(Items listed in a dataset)
----------

Lemma sib_chain_ext m m' l : forall p, (forall x, x ∈ l -> m' !! x = m !! x) -> sib_chain m p l -> sib_chain m' p l.
Proof.
  induction l as [|x l IH]; intros p He; [done|]. intros (-> & Hx & d & Hd & Hl). split; [done|]. split; [done|]. exists d.
  split; [rewrite He; [done|by left]|]. apply IH; [|done]. intros y Hy. apply He. by right.
Qed.
Lemma sib_chain_nodes m l : forall p x, sib_chain m p l -> x ∈ l -> x <> 0 /\ is_Some (m !! x).
Proof.
  induction l as [|y l IH]; intros p x; [by intros _ H%elem_of_nil|]. intros (-> & Hy & d & Hd & Hl) [->|Hx]%elem_of_cons; [eauto|by eapply IH].
Qed.
Lemma sib_chain_app m l1 : forall p l2, sib_chain m p (l1 ++ l2) -> exists q, sib_chain m q l2.
Proof.
  induction l1 as [|x l1 IH]; intros p l2 H; [by exists p|]. destruct H as (_ & _ & d & _ & H). by eapply IH.
Qed.
Lemma sib_chain_unique m l1 : forall p l2, sib_chain m p l1 -> sib_chain m p l2 -> l1 = l2.
Proof.
  induction l1 as [|x l1 IH]; intros p [|y l2]; cbn; [done| | |].
  - intros -> (<- & ? & _). done.
  - intros (<- & ? & _) ->. done.
  - intros (-> & Hx & d & Hd & H1) (<- & _ & d' & Hd' & H2). simplify_eq. f_equal. by eapply IH.
Qed.
Lemma sib_chain_NoDup m l : forall p, sib_chain m p l -> NoDup l.
Proof.
  induction l as [|x l IH]; intros p H; [constructor|]. pose proof H as (-> & Hx & d & Hd & Hl). constructor; [|by eapply IH].
  intros (l1 & l2 & ->)%list_elem_of_split. destruct (sib_chain_app m l1 _ _ Hl) as (q & Hq).
  assert (q = x) as -> by (by destruct Hq). pose proof (sib_chain_unique m _ _ _ H Hq) as E. apply (f_equal length) in E.
  cbn in E. rewrite length_app in E. cbn in E. lia.
Qed.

----------

The answer must be exactly the lines from the one containing "Lemma sib_chain_unique m" through the final line of the data, both ends included, and nothing else.

=== Answer box ===
Lemma sib_chain_unique m l1 : forall p l2, sib_chain m p l1 -> sib_chain m p l2 -> l1 = l2.
Proof.
  induction l1 as [|x l1 IH]; intros p [|y l2]; cbn; [done| | |].
  - intros -> (<- & ? & _). done.
  - intros (<- & ? & _) ->. done.
  - intros (-> & Hx & d & Hd & H1) (<- & _ & d' & Hd' & H2). simplify_eq. f_equal. by eapply IH.
Qed.
Lemma sib_chain_NoDup m l : forall p, sib_chain m p l -> NoDup l.
Proof.
  induction l as [|x l IH]; intros p H; [constructor|]. pose proof H as (-> & Hx & d & Hd & Hl). constructor; [|by eapply IH].
  intros (l1 & l2 & ->)%list_elem_of_split. destruct (sib_chain_app m l1 _ _ Hl) as (q & Hq).
  assert (q = x) as -> by (by destruct Hq). pose proof (sib_chain_unique m _ _ _ H Hq) as E. apply (f_equal length) in E.
  cbn in E. rewrite length_app in E. cbn in E. lia.
Qed.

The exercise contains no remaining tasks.